_Exercise_: Count up the lines below containing the word "intros", and give the result with no other words.

_Exercise input_:
----------
(** On rectangles inside the safe range the 64-bit intersection and
    union are the exact ones. *)
Lemma overlap_counts_int64_exact (a b : Rect) :
  int64_safe a -> int64_safe b -> overlap_counts_int64 a b = overlap_counts a b.
Proof.
  destruct a as [[[ax ay] aw] ah], b as [[[bx by_] bw] bh].
  unfold int64_safe, overlap_counts_int64, overlap_counts.
  change (2 ^ 31) with 2147483648.
  intros (Hax & Hay & Haw & Hah & Hax2 & Hay2) (Hbx & Hby & Hbw & Hbh & Hbx2 & Hby2).
  assert (Hbig : 2147483648 * 2147483648 = 4611686018427387904) by reflexivity.
  assert (Hrange : forall z, - 4611686018427387904 <= z < 9223372036854775808 ->
                             wrap64 z = z).
  { intros z Hz. apply wrap64_small.
    change (2 ^ 63) with 9223372036854775808. lia. }
  rewrite (Hrange (ax + aw)), (Hrange (bx + bw)), (Hrange (ay + ah)),
    (Hrange (by_ + bh)) by lia.
  rewrite (Hrange (Z.min (ax + aw) (bx + bw) - Z.max ax bx)) by lia.
  rewrite (Hrange (Z.min (ay + ah) (by_ + bh) - Z.max ay by_)) by lia.
  set (w := Z.max 0 (Z.min (ax + aw) (bx + bw) - Z.max ax bx)).
  set (h := Z.max 0 (Z.min (ay + ah) (by_ + bh) - Z.max ay by_)).
  assert (Hw : 0 <= w < 2147483648) by (unfold w; lia).
  assert (Hh : 0 <= h < 2147483648) by (unfold h; lia).
  assert (Hwa : w <= aw) by (unfold w; lia).
  assert (Hha : h <= ah) by (unfold h; lia).
  assert (Hinter : 0 <= w * h < 4611686018427387904).
  { split; [apply Z.mul_nonneg_nonneg; lia |].
    rewrite <- Hbig. apply Z.mul_lt_mono_nonneg; lia. }
  assert (Ha : 0 <= aw * ah < 4611686018427387904).
  { split; [apply Z.mul_nonneg_nonneg; lia |].
    rewrite <- Hbig. apply Z.mul_lt_mono_nonneg; lia. }
  assert (Hb : 0 <= bw * bh < 4611686018427387904).
  { split; [apply Z.mul_nonneg_nonneg; lia |].
    rewrite <- Hbig. apply Z.mul_lt_mono_nonneg; lia. }
  rewrite (Hrange (w * h)), (Hrange (aw * ah)), (Hrange (bw * bh)) by lia.
  rewrite (Hrange (aw * ah + bw * bh)) by lia.
  rewrite (Hrange (aw * ah + bw * bh - w * h)) by lia.
  reflexivity.
Qed.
----------
_Answer box_: 2